Historic district in Georgia, United States

The Roswell Historic District, in Roswell, Georgia in Fulton County. The district is a 120 acre area, roughly bounded by Big Creek, King and Dam Streets, and SW along New Marietta Hwy, in Roswell. It was listed on the National Register of Historic Places in 1974.

== History ==
Structures in the district date from as early as 1837. Willis Ball, from Connecticut, was builder and/or architect of four buildings listed: Primrose Cottage, Roswell Presbyterian Church, Bulloch Hall, and Barrington Hall. Bulloch Hall and Barrington Hall, both built in 1839, which were separately listed on the National Register in 1971. It includes Greek Revival architecture and Late Georgian architecture amongst its 28 contributing buildings and three contributing structures. Another contributing site is the Roswell town square.
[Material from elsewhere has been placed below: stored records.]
(** * dump_parsed.py: normalised dump of parsed module metadata

    A shallow embedding of [dump_parsed.py] and the properties of its
    canonical output.

    Conventions of the embedding.
    - A Python [str] is a [string] holding its UTF-8 bytes.  Python orders
      strings by code point; byte-wise comparison of UTF-8 text gives the
      same order, so [String.ltb] stands for [<] on [str].
    - Python integers are [Z]; [len] of a list is [Z.of_nat (length l)].
    - A [dict] or [OrderedDict] with string keys is an association list in
      insertion order, updated with [setitem] (an existing key keeps its
      position and gets the new value, a new key goes to the end).
    - [sorted(xs, key=k)] is a stable sort that compares keys with [<] only;
      it is embedded as a stable insertion sort.  A stable sort of a list is
      determined by the order on the keys, so the result is the list Python
      returns.
    - The [*Info] classes are not part of this file's source; their fields
      are the attributes that [dump_parsed.py] reads.
    - [str] of a value with text in it needs to know which characters are
      printable.  That is a table of the interpreter, the class [Unicode];
      the serialisers and the properties take it as a parameter. *)

From Stdlib Require Import ZArith Ascii.
From stdpp Require Import base list strings sorting gmap pretty.

Local Open Scope Z_scope.
#[local] Set Warnings "-register-all".

(** ** Plain data emitted by the serialisers *)

Inductive value : Type :=
| VNone
| VBool (b : bool)
| VInt (n : Z)
| VStr (s : string)
| VTuple (xs : list value)
| VList (xs : list value)
| VDict (kvs : list (string * value))
| VOrderedDict (kvs : list (string * value)).

(** The contents of a dictionary: keys in insertion order. *)
Abbreviation dict := (list (string * value)).

Fixpoint getitem (k : string) (d : dict) : option value :=
  match d with
  | [] => None
  | (k', v) :: d' => if String.eqb k' k then Some v else getitem k d'
  end.

(** [d[k] = v] *)
Fixpoint setitem (k : string) (v : value) (d : dict) : dict :=
  match d with
  | [] => [(k, v)]
  | (k', v') :: d' =>
      if String.eqb k' k then (k', v) :: d' else (k', v') :: setitem k v d'
  end.

(** [OrderedDict(pairs)]: the pairs are inserted from left to right. *)
Definition OrderedDict (pairs : list (string * value)) : dict :=
  fold_left (fun d kv => setitem kv.1 kv.2 d) pairs [].

Definition keys (d : dict) : list string := d.*1.

Definition len {A} (l : list A) : Z := Z.of_nat (length l).

(** Truth value of a list: [if xs:] *)
Definition truthy {A} (l : list A) : bool :=
  match l with [] => false | _ => true end.


(** ** Keys that [sorted] can compare: Python's [<] *)

Class PyOrd (K : Type) := py_lt : K -> K -> bool.

#[export] Instance string_pyord : PyOrd string := String.ltb.
#[export] Instance Z_pyord : PyOrd Z := Z.ltb.

(** Tuples compare lexicographically: the first components decide unless
    they are equal. *)
#[export] Instance pair_pyord `{EqDecision A, PyOrd A, PyOrd B} : PyOrd (A * B) :=
  fun p q => if decide (p.1 = q.1) then py_lt p.2 q.2 else py_lt p.1 q.1.
Lemma cw_length_exact self data_ pdu p cw :
  save_inputs pdsch_compute_nof_data_re self data_ pdu = Some p ->
  head (codewords pdu) = Some cw ->
  nof_re_pdsch_of pdsch_compute_nof_data_re pdu * nof_layers_of pdu
    * get_bits_per_symbol (modulation cw) < 2 ^ 32 ->
  cw_length (tb_common (cb_metadata p))
  = nof_re_pdsch_of pdsch_compute_nof_data_re pdu
    * (nof_layers_of pdu * get_bits_per_symbol (modulation cw)).
Proof.
  intros Hs Hcw Hno.
  destruct (save_inputs_inv _ _ _ _ _ Hs)
    as (tb & cw' & _ & Hcw' & _ & _ & _ & _ & _ & Hlen & _).
  rewrite Hcw in Hcw'. injection Hcw' as <-.
  pose proof (wrap32_range (pdsch_compute_nof_data_re (alloc pdu))) as Hre.
  pose proof (wrap32_range (nof_layers_of_precoding pdu)) as HL.
  fold (nof_re_pdsch_of pdsch_compute_nof_data_re pdu) in Hre.
  fold (nof_layers_of pdu) in HL.
  assert (0 <= get_bits_per_symbol (modulation cw)) as Hb
    by (destruct (modulation cw); simpl; lia).
  rewrite Hlen. unfold mul32.
  set (nof_re := nof_re_pdsch_of pdsch_compute_nof_data_re pdu) in *.
  assert (0 <= nof_re * nof_layers_of pdu) as Hp by (apply Z.mul_nonneg_nonneg; lia).
  destruct (decide (get_bits_per_symbol (modulation cw) = 0)) as [Hz|Hnz].
  { rewrite Hz, !Z.mul_0_r. done. }
  assert (nof_re * nof_layers_of pdu
          <= nof_re * nof_layers_of pdu * get_bits_per_symbol (modulation cw)) as Hle
    by (revert Hp; generalize (nof_re * nof_layers_of pdu); intros a Ha; nia).
  rewrite (wrap32_small (nof_re * nof_layers_of pdu)) by lia.
  rewrite wrap32_small; [lia|].
  split; [apply Z.mul_nonneg_nonneg; lia|lia].
Qed.

(** The rate-matched codeblocks lie back to back in the codeword: the
    codeword offset of a codeblock is the sum of the rate-match lengths of
    the codeblocks before it, every codeblock ends within the codeword, and
    the last one ends where the codeword ends. *)
Theorem cw_offsets_are_prefix_sums self data_ pdu p cw :
  save_inputs pdsch_compute_nof_data_re self data_ pdu = Some p ->
  head (codewords pdu) = Some cw ->
  nof_re_pdsch_of pdsch_compute_nof_data_re pdu * nof_layers_of pdu
    * get_bits_per_symbol (modulation cw) < 2 ^ 32 ->
  length (cw_offset p) = Z.to_nat (nof_cb p)
  /\ forall (i : nat) (r : Z),
       rm_length p !! i = Some r ->
       cw_offset p !! i = Some (sumZ (take i (rm_length p)))
       /\ 0 <= r
       /\ sumZ (take i (rm_length p)) + r <= cw_length (tb_common (cb_metadata p))
       /\ (Z.of_nat i = nof_cb p - 1 ->
           sumZ (take i (rm_length p)) + r = cw_length (tb_common (cb_metadata p))).
Proof.
  intros Hs Hcw Hno.
  pose proof (nof_cb_range _ _ _ _ _ Hs) as Hn.
  pose proof (cw_length_exact _ _ _ _ _ Hs Hcw Hno) as Hcwl.
  destruct (save_inputs_vectors _ _ _ _ _ Hs Hcw Hno) as (Hrm & _ & Hcwo).
  pose proof (wrap32_range (pdsch_compute_nof_data_re (alloc pdu))) as Hre.
  pose proof (wrap32_range (nof_layers_of_precoding pdu)) as HL.
  fold (nof_re_pdsch_of pdsch_compute_nof_data_re pdu) in Hre.
  fold (nof_layers_of pdu) in HL.
  set (nof_re := nof_re_pdsch_of pdsch_compute_nof_data_re pdu) in *.
  set (bits_per_re := nof_layers_of pdu * get_bits_per_symbol (modulation cw)) in *.
  set (short := nof_cb p - nof_re mod nof_cb p) in *.
  set (len_re := fun j : nat => rm_length_re nof_re (nof_cb p) short (Z.of_nat j)) in *.
  assert (0 <= bits_per_re) as Hbpr
    by (unfold bits_per_re; destruct (modulation cw); simpl; lia).
  assert (forall k : nat, Z.of_nat k <= nof_cb p ->
            sumZ (take k (rm_length p)) = sumZ (len_re <$> seq 0 k) * bits_per_re) as Htake.
  { intros k Hk. rewrite Hrm, <- fmap_take, take_seq.
    replace (k `min` Z.to_nat (nof_cb p))%nat with k by lia.
    apply (sumZ_fmap_scale bits_per_re len_re). }
  split; [by rewrite Hcwo, length_fmap, length_seq|].
  intros i r Hr.
  assert (Z.of_nat i < nof_cb p) as Hi.
  { apply lookup_lt_Some in Hr. rewrite Hrm, length_fmap, length_seq in Hr. lia. }
  rewrite Hrm, list_lookup_fmap, lookup_seq_lt in Hr by lia.
  simpl in Hr. injection Hr as <-.
  assert (0 <= len_re i) as Hlen
    by (apply (len_re_bounds nof_re (nof_cb p) short); lia).
  assert (sumZ (len_re <$> seq 0 (S i)) <= nof_re) as Hpre
    by (apply (pre_re_le nof_re (nof_cb p) short); lia || done).
  assert (sumZ (len_re <$> seq 0 (S i)) = sumZ (len_re <$> seq 0 i) + len_re i) as HS
    by apply (pre_re_S nof_re (nof_cb p) short).
  assert (0 <= sumZ (len_re <$> seq 0 i)) as Hpos
    by (apply sumZ_fmap_nonneg; intros k;
        apply (len_re_bounds nof_re (nof_cb p) short); lia).
  split; [|split; [|split]].
  - rewrite Hcwo, list_lookup_fmap, lookup_seq_lt by lia. simpl.
    by rewrite Htake by lia.
  - apply Z.mul_nonneg_nonneg; [exact Hlen|exact Hbpr].
  - rewrite Htake, Hcwl by lia.
    change (sumZ (len_re <$> seq 0 i) * bits_per_re + len_re i * bits_per_re
            <= nof_re * bits_per_re).
    rewrite <- Z.mul_add_distr_r.
    apply Z.mul_le_mono_nonneg_r; [done|]. by rewrite <- HS.
  - intros Hlast. rewrite Htake, Hcwl by lia.
    change (sumZ (len_re <$> seq 0 i) * bits_per_re + len_re i * bits_per_re
            = nof_re * bits_per_re).
    rewrite <- Z.mul_add_distr_r, <- HS. f_equal.
    assert (sumZ (len_re <$> seq 0 (Z.to_nat (nof_cb p))) = nof_re) as Htot
      by (apply (pre_re_total nof_re (nof_cb p) short); lia || done).
    by replace (Z.to_nat (nof_cb p)) with (S i) in Htot by lia.
Qed.
Definition run (q : statement) (st : state) : reply * state :=
  match q with
  | SelectColumns table_name schema_name =>
      match tables st !! (schema_name +:+ "." +:+ table_name) with
      | Some r =>
          (Rows (List.map (fun c => [("column_name", fst c); ("data_type", snd c)])
                          (rel_columns r)), st)
      | None => (Rows [], st)
      end
  | CreateTable _ table columns _ =>
      match tables st !! fold_name table with
      | Some _ => failed "relation already exists" st
      | None =>
          done (put (fold_name table)
                    (Relation (List.map (fun c => (unquote (clause_name c),
                                                   clause_type c)) columns) [])
                    st)
      end
  | Copy table columns file =>
      match tables st !! fold_name table with
      | None => failed "relation does not exist" st
      | Some r =>
          if Nat.eqb (length columns) 0 then failed "syntax error" st
          else if negb (forallb (has_column r) columns)
          then failed "column does not exist" st
          else if negb (forallb (fun line => Nat.eqb (length line) (length columns))
                                file)
          then failed "wrong number of fields" st
          else
            done (put (fold_name table)
                      (Relation (rel_columns r)
                         (rel_rows r ++
                          List.map (zip (List.map unquote columns)) file))
                      st)
      end
  | Update table columns temp_table key =>
      match tables st !! fold_name table, tables st !! fold_name temp_table with
      | Some t, Some s =>
          if Nat.eqb (length columns) 0 || Nat.eqb (length key) 0
          then failed "syntax error" st
          else if negb (forallb (has_column t) (columns ++ key)
                        && forallb (has_column s) (columns ++ key))
          then failed "column does not exist" st
          else
            done (put (fold_name table)
                      (Relation (rel_columns t)
                         (List.map (fun row =>
                            match List.find (fun srow => key_match key srow row)
                                            (rel_rows s) with
                            | Some srow => assign columns srow row
                            | None => row
                            end) (rel_rows t)))
                      st)
      | _, _ => failed "relation does not exist" st
      end
  | InsertAll table columns temp_table =>
      match tables st !! fold_name table, tables st !! fold_name temp_table with
      | Some t, Some s =>
          if Nat.eqb (length columns) 0 then failed "syntax error" st
          else if negb (forallb (has_column t) columns)
          then failed "column does not exist" st
          else if negb (Nat.eqb (length (rel_columns s)) (length columns))
          then failed "wrong number of expressions" st
          else
            done (put (fold_name table)
                      (Relation (rel_columns t)
                         (rel_rows t ++
                          List.map (select_star s columns) (rel_rows s)))
                      st)
      | _, _ => failed "relation does not exist" st
      end
  | InsertNew table columns temp_table key =>
      match tables st !! fold_name table, tables st !! fold_name temp_table with
      | Some t, Some s =>
          if Nat.eqb (length columns) 0 || Nat.eqb (length key) 0
          then failed "syntax error" st
          else if negb (forallb (has_column t) (columns ++ key)
                        && forallb (has_column s) key)
          then failed "column does not exist" st
          else if negb (Nat.eqb (length (rel_columns s)) (length columns))
          then failed "wrong number of expressions" st
          else
            done (put (fold_name table)
                      (Relation (rel_columns t)
                         (rel_rows t ++
                          List.map (select_star s columns)
                            (List.filter
                               (fun srow =>
                                  negb (existsb (key_match key srow) (rel_rows t)))
                               (rel_rows s))))
                      st)
      | _, _ => failed "relation does not exist" st
      end
  | DropTable table =>
      match tables st !! fold_name table with
      | Some _ => done (State (delete (fold_name table) (tables st)) (committed st))
      | None => failed "relation does not exist" st
      end
  | AddColumn table column =>
      match tables st !! fold_name table with
      | Some t =>
          if has_column t (clause_name column)
          then failed "column already exists" st
          else
            done (put (fold_name table)
                      (Relation (rel_columns t ++
                                 [(unquote (clause_name column), clause_type column)])
                                (rel_rows t))
                      st)
      | None => failed "relation does not exist" st
      end
  | DropColumn table column_name =>
      match tables st !! fold_name table with
      | Some t =>
          if has_column t column_name
          then
            let keep := fun (c : string * string) =>
                          negb (String.eqb (fst c) (unquote column_name)) in
            done (put (fold_name table)
                      (Relation (List.filter keep (rel_columns t))
                                (List.map (List.filter keep) (rel_rows t)))
                      st)
          else failed "column does not exist" st
      | None => failed "relation does not exist" st
      end
  end.

#[global] Instance connection : Connection state := {|
  execute := run;
  commit := fun st => State (tables st) (tables st);
  rollback := fun st => State (committed st) (committed st)
|}.

(** A state with one committed relation. *)
Definition single (name : string) (r : relation) : state :=
  State {[ name := r ]} {[ name := r ]}.

Definition start (st : state) : session state := Session st [].

End Pg.

(** The tables of a schema as [information_schema.tables] lists them:
    the relations stored under [table_schema.table_name]. *)
Fixpoint strip_prefix (prefix s : string) : option string :=
  match prefix, s with
  | EmptyString, _ => Some s
  | String a prefix', String b s' =>
      if Ascii.eqb a b then strip_prefix prefix' s' else None
  | _, _ => None
  end.

#[global] Instance pg_catalogue : DbSync.Catalogue Pg.state := {|
  DbSync.select_tables := fun table_schema st =>
    (Rows (omap (fun entry =>
                   match strip_prefix (table_schema +:+ ".") (fst entry) with
                   | Some table_name => Some [("table_name", table_name)]
                   | None => None
                   end)
                (map_to_list (Pg.tables st))), st)
|}.

(** * Example streams *)

Definition kind (name : string) : value :=
  VDict [("type", VList [VStr "null"; VStr name])].

Definition users_config : TargetConfig :=
  {| config_schema := "public"; config_use_simple_column_type := None |}.

Definition users_message : StreamSchemaMessage := {|
  stream := "Users";
  schema := VDict [("properties",
                    VDict [("id", kind "integer"); ("fullName", kind "string")])];
  key_properties := []
|}.

Definition users_sync : DbSync.t := {|
  DbSync.self_target_config := users_config;
  DbSync.self_use_simple_column_type := true;
  DbSync.self_schema_name := "public";
  DbSync.self_stream_schema_message := users_message;
  DbSync.self_flatten_schema := [("full_name", kind "string"); ("id", kind "integer")]
|}.

(** The target with both columns and one row. *)
Definition users_table : Pg.state :=
  Pg.single "public.users"
    (Pg.Relation [("id", "bigint"); ("full_name", "character varying")]
                 [[("id", "7"); ("full_name", "Eve")]]).

(** The target before the column [full_name] was known. *)
Definition users_table_without_name : Pg.state :=
  Pg.single "public.users" (Pg.Relation [("id", "bigint")] [[("id", "7")]]).

(** The same, with [id] stored as a boolean. *)
Definition users_table_with_boolean_id : Pg.state :=
  Pg.single "public.users" (Pg.Relation [("id", "boolean")] []).

(** Both columns live, [id] stored as a boolean. *)
Definition users_table_retyped : Pg.state :=
  Pg.single "public.users"
    (Pg.Relation [("id", "boolean"); ("full_name", "character varying")] []).

(** A schema with the nested path [answers.q1] and the top-level property
    [answers__q1]. *)
Definition clashing_message : StreamSchemaMessage := {|
  stream := "survey";
  schema :=
    VDict [("properties", VDict [
      ("answers", VDict [
         ("type", VList [VStr "null"; VStr "object"]);
         ("properties", VDict [("q1", VDict [("type", VList [VStr "string"])])])]);
      ("answers__q1", VDict [("type", VList [VStr "integer"])])])];
  key_properties := []
|}.

(** A stream of orders with a key, a nested object and a timestamp. *)
Definition orders_message : StreamSchemaMessage := {|
  stream := "Orders";
  schema :=
    VDict [("properties", VDict [
      ("orderId", kind "integer");
      ("customer", VDict [
         ("type", VList [VStr "null"; VStr "object"]);
         ("properties", VDict [("name", kind "string")])]);
      ("tags", kind "array");
      ("placedAt", VDict [("type", VList [VStr "null"; VStr "string"]);
                          ("format", VStr "date-time")])])];
  key_properties := ["orderId"]
|}.

Definition orders_sync : DbSync.t := {|
  DbSync.self_target_config := users_config;
  DbSync.self_use_simple_column_type := true;
  DbSync.self_schema_name := "public";
  DbSync.self_stream_schema_message := orders_message;
  DbSync.self_flatten_schema :=
    [("customer__name", kind "string"); ("order_id", kind "integer");
     ("placed_at", VDict [("type", VList [VStr "null"; VStr "string"]);
                          ("format", VStr "date-time")]);
     ("tags", kind "array")]
|}.

(** The target of the orders, with one row. *)
Definition orders_table : Pg.state :=
  Pg.single "public.orders"
    (Pg.Relation [("customer__name", "character varying"); ("order_id", "bigint");
                  ("placed_at", "timestamp with time zone"); ("tags", "jsonb")]
                 [[("customer__name", "Eve"); ("order_id", "7");
                   ("placed_at", "2020-01-01 00:00:00+00"); ("tags", "[]")]]).

(** * Vocabulary of the properties *)

(** The characters of an unquoted lower-case identifier: [[a-z0-9_]]. *)
Definition is_ident (c : ascii) : bool :=
  Str.is_lower c || Str.is_digit c || Ascii.eqb c Str.underscore_char.

(** The first character of [s] is no digit ([s] is not empty). *)
Definition starts_without_digit (s : string) : bool :=
  match s with
  | String c _ => negb (Str.is_digit c)
  | EmptyString => false
  end.

(** [t] can be cast to [u]: the relation [get_castable_types] tabulates. *)
Definition casts_to (t u : string) : Prop := t ∈ get_castable_types u.

(** No mapping reachable from [v] through mappings has the empty string
    among its keys. *)
Fixpoint well_keyed (v : value) : bool :=
  match v with
  | VDict entries =>
      forallb (fun kv => negb (String.eqb (fst kv) "") && well_keyed (snd kv))
              entries
  | _ => true
  end.

(** A value a CSV writer takes as one field: no list and no mapping. *)
Definition is_scalar (v : value) : bool :=
  negb (Py.is_dict v) && negb (Py.is_list v).

(** The kinds of the lattice: the JSON-schema types but [null]. *)
Definition kinds : list string :=
  ["array"; "boolean"; "integer"; "number"; "object"; "string"].

(** The sublists of a list, each a choice of some of its elements. *)
Fixpoint sublists {A} (l : list A) : list (list A) :=
  match l with
  | [] => [[]]
  | x :: l' => (cons x <$> sublists l') ++ sublists l'
  end.

(** What [flatten_record] answers, by the keys of the record. *)
Definition answers (d : value) (r : outcome (list (string * value))) : Prop :=
  if well_keyed d then ∃ flat, r = Ret flat else r = Raise IndexError.

(** The log of statements that ran each in a connection block of its
    own: every statement is followed by the commit of its block, or by the
    rollback when the statement failed. *)
Definition own_transactions (steps : list (statement * bool)) : list event :=
  concat ((fun step : statement * bool =>
             [Submitted (fst step); if snd step then Committed else RolledBack])
          <$> steps).

(** The statements of schema evolution: the read of the live columns,
    the addition and the removal of a column. *)
Definition alters_columns (q : statement) : bool :=
  match q with
  | SelectColumns _ _ | AddColumn _ _ | DropColumn _ _ => true
  | _ => false
  end.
== List of notable structures of the district ==

- Bulloch Hall (1839)
- Barrington Hall (1839)
- Roswell Town Square, described as "the Boston Common of this most southern of New England villages", which includes historic monuments
- Mimosa Hall (1847), also known as Phoenix Hall, Greek Revival in style. On 2017 "Places in Peril" watchlist of Georgia Trust for Historic Preservation. It was built in 1840 for Roswell settler John Dunwoody, then rebuilt in 1847 after a fire. It was named Mimosa Hall by later owner General A. J. Hansell. It was eventually purchased in 1916 by noted Georgia architect Neel Reid who designed renovations of the house and its gardens. The house was purchased in 1947 by Granger Hansell, great-grandson of A. J. Hansell, and up to 2017 it had remained in the Hansell family. In 2017 it was for sale, and the Georgia Trust was concerned its acreage might be developed, and was offering inducements for a new owner to preserve the house and property. On June 12, 2017, the Roswell city council voted to purchase the property. The sale went through in August 2017, and there were later plans for the mansion to be retrofitted to become the "nation's oldest 'net zero' home".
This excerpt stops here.